As one might imagine, this could get a bit messy if the parties have divorced. Anticipating this, the State Department allows only one parent to make application for the child as long as he or she is able to provide evidence of being the parent with sole legal custody.
Additionally, or in lieu of, said parent can submit a court order that allows him or her to travel out of the United States with the child.
In the vast majority of the cases, there will be no problems and parent and child will return to the states boasting of new adventures. However, the other cases involve nightmare scenarios where the parent simply absconds internationally with his or her child, ignoring the constraints of the American legal system.
If you even think for a nanosecond that your ex is capable of such legal trickery, there is something you can do proactively.
Have your family law attorney petition the court to seek a Ne Exeat surety bond. Meaning “that he not depart” in Latin, the bond is an attempt to ensure your ex will abide by the custody terms set here in the United States. It specifies the destinations and duration of the visit, and the amount is roughly equivalent to what the other parent would have to spend to pursue legal action overseas in the event that the current agreements weren’t upheld.

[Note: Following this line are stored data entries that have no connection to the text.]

(* ===================================================================== *)
(* tbert/cli/run_classifier.py: dataset readers, label vocabulary and    *)
(* the train / eval / predict driver, embedded as Rocq functions.        *)
(* ===================================================================== *)

From Stdlib Require Import ZArith QArith Lia Ascii.
From stdpp Require Import base tactics option list strings pretty gmap.

Local Open Scope string_scope.
Local Open Scope Z_scope.
Local Open Scope list_scope.

(* --------------------------------------------------------------------- *)
(* Python values, exceptions and effects                                 *)
(* --------------------------------------------------------------------- *)

(** The exceptions the script can raise.  [ValueError] carries its message,
    [KeyError] the missing key, [FileNotFoundError] the path handed to
    [open], [NameError] the unbound name, [SystemExit] the exit status
    argparse uses for a rejected command line, and [ExternalError] stands
    for any failure inside a collaborator that is not part of this file
    (tokenizer, encoder, pickle, torch). *)
Inductive exn : Type :=
  | ValueError (msg : string)
  | TypeError (msg : string)
  | KeyError (key : string)
  | IndexError (msg : string)
  | FileNotFoundError (path : string)
  | ZeroDivisionError (msg : string)
  | NameError (name : string)
  | SystemExit (code : Z)
  | ExternalError (what : string).

(** Scalars as Python sees them at run time.  argparse stores the literal
    [default=] object when an option is absent and the raw argument string
    when it is present (no [type=] is given for any option of the script);
    JSON scalars of the configuration file arrive as [int], [float] (its
    exact rational value), [bool], [str] or [None]. *)
Inductive pyval : Type :=
  | PyInt (n : Z)
  | PyFloat (q : Q)
  | PyBool (b : bool)
  | PyStr (s : string)
  | PyNone.

Definition py_type_name (v : pyval) : string :=
  match v with
  | PyInt _ => "int"
  | PyFloat _ => "float"
  | PyBool _ => "bool"
  | PyStr _ => "str"
  | PyNone => "NoneType"
  end.

(** The number a numeric value stands for ([bool] is a subclass of [int]). *)
Definition py_number (v : pyval) : option Q :=
  match v with
  | PyInt n => Some (inject_Z n)
  | PyFloat q => Some q
  | PyBool b => Some (inject_Z (if b then 1 else 0))
  | _ => None
  end.

Definition unsupported (op : string) (a b : pyval) : exn :=
  TypeError ("'" +:+ op +:+ "' not supported between instances of '"
             +:+ py_type_name a +:+ "' and '" +:+ py_type_name b +:+ "'").

(** [a < b] and [a >= b]: numbers by value, strings lexicographically,
    anything else is a [TypeError] in Python 3. *)
Definition py_lt (a b : pyval) : exn + bool :=
  match py_number a, py_number b with
  | Some x, Some y => inr (negb (Qle_bool y x))
  | _, _ =>
      match a, b with
      | PyStr x, PyStr y => inr (String.ltb x y)
      | _, _ => inl (unsupported "<" a b)
      end
  end.
(** * The chat endpoint of chat-ollama: [server/api/models/chat/index.post.ts]

    The handler answers one chat request either from a knowledge base
    (retrieval, optional reranking, prompt assembly, model call) or, when the
    request names no knowledge base, by calling a model that may request
    tools.  Everything outside the file (database, embeddings, retriever,
    reranker, chat model, MCP client and registry, the HTTP layer) is a
    collaborator: the handler is embedded as a program over the calls it
    makes to them, and run against an arbitrary world that answers each call
    or raises. *)

From Stdlib Require Import ZArith String Ascii List Floats.
From stdpp Require Import base option list gmap strings pretty.

Open Scope string_scope.
Open Scope Z_scope.
Open Scope list_scope.

#[local] Set Warnings "-inexact-float".

(** ** JavaScript values that the handler only tests for truthiness *)

Inductive JsValue :=
| JsUndefined
| JsNull
| JsBool (b : bool)
| JsNumber (z : Z)
| JsString (s : string).

Definition nonempty (s : string) : bool :=
  match s with EmptyString => false | String _ _ => true end.
(** * home-calc: the amortization engine of [src/utils/mortgageCalculations.ts]

    A shallow embedding of the mortgage calculator's numeric core and the
    theorems that relate it to its specification.

    Numbers.  The source computes with JavaScript [number]s, that is in
    binary64 floating point.  The functions are embedded twice.

    - Modules [Mortgage], [Earlier], [HomePage] and [RefinancePage] read a
      [number] as an exact rational ([Q], compared with [==]): [Math.pow]
      with an integral exponent is the exact power, and [Math.round] and
      [Math.ceil] are the exact rounding functions.  The general theorems are
      proved over this reading, and they are stated so as not to turn on the
      rounding of an intermediate result: they equate fields that the code
      computes by one and the same expression, compare quantities, or bound
      them with a margin of a cent.  What holds in exact arithmetic only --
      a final balance of exactly zero, a payment that repays the principal
      to the last digit -- is not stated of the code.

    - Module [Binary64] reads a [number] as a primitive float and repeats
      the payment formula and the two schedule generators operation by
      operation.  It runs the code on the concrete inputs where binary64
      rounding decides the outcome.

    Loan terms.  [loanTermYears] is a [Z]: every statement below is about a
    whole number of years, and the number of payments [loanTermYears * 12]
    is a [Z] as well.

    Clock.  [new Date()] reads the wall clock.  The reading is made an
    explicit argument ([now]) of every function that performs it.  A date is
    a civil date with a time of day, and the host's time zone is taken to be
    UTC; no general statement below depends on how the date column is
    computed. *)

From Stdlib Require Import ZArith QArith Qround Qabs Qpower Qfield Lqa Lia.
From Stdlib Require Import List Sorted Bool String Ascii.
From Stdlib Require Floats.
Import ListNotations.
(** * Warp-consistency training utilities: a shallow embedding

    The development follows the Python sources

    - [training/losses/basic_losses.py]
    - [training/losses/warp_consistency_losses.py]
    - [training/actors/warp_consistency_utils/online_triplet_creation.py]
    - [models/PWCNet/pwc_net.py]

    Tensors are nested lists indexed [b][c][y][x].  Tensor entries are
    rationals ([Q]): arithmetic is exact, so rounding is not part of the
    model; finite values are unbounded, so overflow is not part of it
    either.  The point-wise losses test their error maps for NaN and Inf, so
    there the entries are rationals extended with the two infinities and NaN
    ([xq]); the warp of [pwc_net.py] is given on such entries as well. *)

From Stdlib Require Import String.
From Stdlib Require Import List ZArith QArith Qround Qabs Bool Lia Lqa.
Import ListNotations.
Open Scope Q_scope.

Set Implicit Arguments.

(* ===================================================================== *)
(** ** Tensors as nested lists *)
(* ===================================================================== *)

Module Tensor.

Definition image (A : Type) := list (list A).          (* (H, W) *)
Definition tensor3 (A : Type) := list (image A).        (* (C, H, W) or (B, H, W) *)
Definition tensor4 (A : Type) := list (tensor3 A).      (* (B, C, H, W) *)

Section Shape.
Variable A : Type.

Definition height (im : image A) : nat := length im.
Definition width (im : image A) : nat := length (hd [] im).

    (** [t.shape] of a 4-dimensional tensor. *)
Definition shape4 (t : tensor4 A) : nat * nat * nat * nat :=
      (length t, length (hd [] t), height (hd [] (hd [] t)), width (hd [] (hd [] t))).

    (** All rows of an image have [w] entries and there are [h] of them. *)
Definition image_wf (h w : nat) (im : image A) : Prop :=
      length im = h /\ Forall (fun row => length row = w) im.

Definition tensor3_wf (c h w : nat) (t : tensor3 A) : Prop :=
      length t = c /\ Forall (image_wf h w) t.

Definition tensor4_wf (b c h w : nat) (t : tensor4 A) : Prop :=
      length t = b /\ Forall (tensor3_wf c h w) t.
End Shape.

Fixpoint zip_with (A B C : Type) (f : A -> B -> C) (l : list A) (m : list B) : list C :=
    match l, m with
    | x :: l', y :: m' => f x y :: zip_with f l' m'
    | _, _ => []
    end.

Definition imap (A B : Type) (f : A -> B) (im : image A) : image B := map (map f) im.
Definition tmap3 (A B : Type) (f : A -> B) (t : tensor3 A) : tensor3 B := map (imap f) t.
Definition tmap (A B : Type) (f : A -> B) (t : tensor4 A) : tensor4 B := map (tmap3 f) t.

Definition izip (A B C : Type) (f : A -> B -> C) (x : image A) (y : image B) : image C :=
    zip_with (zip_with f) x y.
Definition tzip3 (A B C : Type) (f : A -> B -> C) (x : tensor3 A) (y : tensor3 B)
    : tensor3 C := zip_with (izip f) x y.
Definition tzip (A B C : Type) (f : A -> B -> C) (x : tensor4 A) (y : tensor4 B)
    : tensor4 C := zip_with (tzip3 f) x y.

  (** [torch.full((h, w), v)]. *)
Definition ifull (A : Type) (h w : nat) (v : A) : image A := repeat (repeat v w) h.
Definition tfull (A : Type) (b c h w : nat) (v : A) : tensor4 A :=
    repeat (repeat (ifull h w v) c) b.

  (** Entry [y][x] of an image, [d] outside. *)
Definition pix (A : Type) (d : A) (im : image A) (y x : nat) : A :=
    nth x (nth y im []) d.

  (** [l[c] = f(l[c])]; nothing happens when [c] is out of range. *)
Fixpoint map_at (A : Type) (c : nat) (f : A -> A) (l : list A) : list A :=
    match l, c with
    | [], _ => []
    | x :: r, O => f x :: r
    | x :: r, S c' => x :: map_at c' f r
    end.

  (** [t[:, c] = f(t[:, c])], entry by entry. *)
Definition map_channel (A : Type) (c : nat) (f : A -> A) (t : tensor4 A) : tensor4 A :=
    map (map_at c (imap f)) t.

  (** [t[:, c] *= k] : multiply one channel of every sample. *)
Definition scale_channel (c : nat) (k : Q) (t : tensor4 Q) : tensor4 Q :=
    map_channel c (fun v => v * k) t.

  (** Point-wise equality of rational tensors. *)
Definition ieq : image Q -> image Q -> Prop := Forall2 (Forall2 Qeq).
Definition teq3 : tensor3 Q -> tensor3 Q -> Prop := Forall2 ieq.
Definition teq : tensor4 Q -> tensor4 Q -> Prop := Forall2 teq3.
Fixpoint run (es : list Event) (a : App) : Outcome :=
  match es with
  | [] => Rendered a
  | e :: rest =>
      match step e a with
      | Rendered a' => run rest a'
      | RenderError => RenderError
      end
  end.

(** The events after which the Attachment Reference may differ: the
    completion of an upload. *)
Definition upload_settles (e : Event) : bool :=
  match e with
  | UploadSettled _ _ => true
  | _ => false
  end.

(** The state an outcome rendered, [a] when it rendered none. *)
Definition rendered_or (a : App) (o : Outcome) : App :=
  match o with
  | Rendered s => s
  | RenderError => a
  end.

(** ** Scenarios *)

Definition fresh_storage : LocalStorage :=
  {| items := ∅; setItem_calls := [] |}.

(** A freshly mounted component in a browser profile that had no session. *)
Definition mounted : App :=
  mount (getOrCreateSessionId 0 fresh_storage).1.

Definition notes_pdf : File :=
  {| file_name := lit "notes.pdf"; file_type := lit "application/pdf" |}.

Definition photo_png : File :=
  {| file_name := lit "photo.png"; file_type := lit "image/png" |}.

(** The chat endpoint answers with an error status and a JSON error body. *)
Definition chat_http_500 : Response :=
  {| status := 500;
     body := Some (JObj [(lit "detail", JStr (lit "Internal Server Error"))])
  |}.

(** The chat endpoint answers [{}]. *)
Definition chat_http_200_empty : Response :=
  {| status := 200; body := Some (JObj []) |}.

(** The chat endpoint answers [{"reply": "Hello"}]. *)
Definition chat_http_200_hello : Response :=
  {| status := 200; body := Some (JObj [(lit "reply", JStr (lit "Hello"))]) |}.


(** The upload endpoint answers [{"pdf_path": "/tmp/abc123.pdf"}]. *)
Definition upload_http_200 : Response :=
  {| status := 200;
     body := Some (JObj [(lit "pdf_path", JStr (lit "/tmp/abc123.pdf"))]) |}.

(** The upload endpoint answers [{"pdf_path": {"path": "/tmp/abc123.pdf"}}]. *)
Definition upload_http_200_object : Response :=
  {| status := 200;
     body :=
       Some (JObj [(lit "pdf_path",
                    JObj [(lit "path", JStr (lit "/tmp/abc123.pdf"))])]) |}.

(** The user has typed [hi]. *)
Definition typed_hi : App := setMessage (lit "hi") mounted.

(** The user has typed blanks only, after choosing the web mode. *)
Definition typed_blanks : App :=
  setMessage (lit "   ") (setMessageType (Some web) mounted).

(** [notes.pdf] was selected and its upload succeeded. *)
Definition uploaded : App :=
  rendered_or mounted
    (run [FileChange (Some notes_pdf);
          UploadSettled 0 (Resolved upload_http_200)] mounted).


(** [hi] was sent at time 1000 and the chat endpoint answered 500 with a JSON
    body, at time 1500. *)
Definition sent_hi_got_500 : App :=
  rendered_or mounted
    (run [Send 1000 1000;
          ChatSettled 0 (Resolved chat_http_500) 1500 1500] typed_hi).
Lemma NoDup_firstn (A : Type) (n : nat) (l : list A) :
  NoDup l -> NoDup (firstn n l).
Proof.
  intros H. rewrite <- (firstn_skipn n l) in H.
  now apply NoDup_app_remove_r in H.
Qed.

Lemma In_firstn (A : Type) (n : nat) (l : list A) (x : A) :
  In x (firstn n l) -> In x l.
Proof.
  intros H. rewrite <- (firstn_skipn n l). apply in_or_app. now left.
Qed.

Lemma remember_length (q : jsstring) (h : list jsstring) :
  List.length (App.remember q h) <= 10.
Proof.
  unfold App.remember. cbn [List.length].
  pose proof (firstn_le_length 9 (filter (fun h0 => negb (string_eqb h0 q)) h)). lia.
Qed.

Lemma remember_In (q : jsstring) (h : list jsstring) (x : jsstring) :
  In x (App.remember q h) -> x = q \/ In x h.
Proof.
  unfold App.remember. intros [H | H]; [now left|].
  right. apply In_firstn in H. now apply filter_In in H.
Qed.

Lemma remember_NoDup (q : jsstring) (h : list jsstring) :
  NoDup h -> NoDup (App.remember q h).
Proof.
  intros H. unfold App.remember. constructor.
  - intros Hin. apply In_firstn in Hin. apply filter_In in Hin as [_ Hq].
    rewrite string_eqb_refl in Hq. discriminate Hq.
  - apply NoDup_firstn. now apply NoDup_filter.
Qed.

Lemma step_history_ok (a : App.app) (e : App.event) :
  history_ok a -> history_ok (App.step a e).
Proof.
  intros (Hlen & Hnd & Hacc & Herr). destruct e; simpl.
  - repeat split; assumption.
  - repeat split; assumption.
  - unfold App.handleSearch_begin.
    destruct (App.accepted (App.query a)) eqn:E; [|repeat split; assumption].
    unfold history_ok. simpl. split; [apply remember_length|].
    split; [now apply remember_NoDup|]. split; [|reflexivity].
    apply Forall_forall. intros x Hx. apply remember_In in Hx as [-> | Hx];
      [exact E|]. rewrite Forall_forall in Hacc. now apply Hacc.
  - unfold history_ok. simpl. repeat split; try assumption. discriminate.
  - unfold App.handleSearch_resolved. destruct (App.cancelRef a).
    + repeat split; assumption.
    + unfold history_ok. simpl. repeat split; try assumption. discriminate.
  - unfold App.handleSearch_rejected. destruct (App.cancelRef a).
    + repeat split; assumption.
    + unfold history_ok. simpl. repeat split; try assumption. discriminate.
Qed.

End History.

(** X13: a submitted query goes to the head of the history, where it is
    found once; the history never holds more than ten entries; every entry
    is the query or an older entry, and with nine older entries or fewer
    none of them is lost. *)
Theorem history_update :
  forall q h,
    (exists t, App.remember q h = q :: t /\ ~ In q t)
    /\ List.length (App.remember q h) <= 10
    /\ (forall x, In x (App.remember q h) -> x = q \/ In x h)
    /\ (List.length h <= 9 -> forall x, In x h -> In x (App.remember q h)).
Proof.
  intros q h. split; [|split; [|split]].
  - eexists. split; [reflexivity|]. intros Hin.
    apply In_firstn in Hin. apply filter_In in Hin as [_ Hq].
    rewrite string_eqb_refl in Hq. discriminate Hq.
  - apply remember_length.
  - apply remember_In.
  - intros Hlen x Hx. unfold App.remember.
    destruct (string_eqb x q) eqn:E.
    + apply string_eqb_eq in E. subst. now left.
    + right. rewrite firstn_all2.
      * apply filter_In. split; [exact Hx | now rewrite E].
      * etransitivity; [apply filter_length_le | exact Hlen].
Qed.

(** Witness for [history_update]: three entries, the query among them. *)
Lemma history_update_witness :
  In (js "b") (App.remember (js "c") [js "a"; js "b"; js "c"]).
Proof.
  apply (proj2 (proj2 (proj2 (history_update (js "c") [js "a"; js "b"; js "c"])))).
  - simpl. lia.
  - simpl. auto.
Defined.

You can also notify the State Department if you fear that the other parent may try to kidnap your child(ren) internationally. Their Children’s Passport Issuance Alert Program can enroll the at-risk children so if passport applications are submitted for them, the State Department tries to inform the parents. They can ensure that consent is genuine.
You can also ask the court to require your ex to make the kids available for virtual visitation during their time away, via Skype or other programs.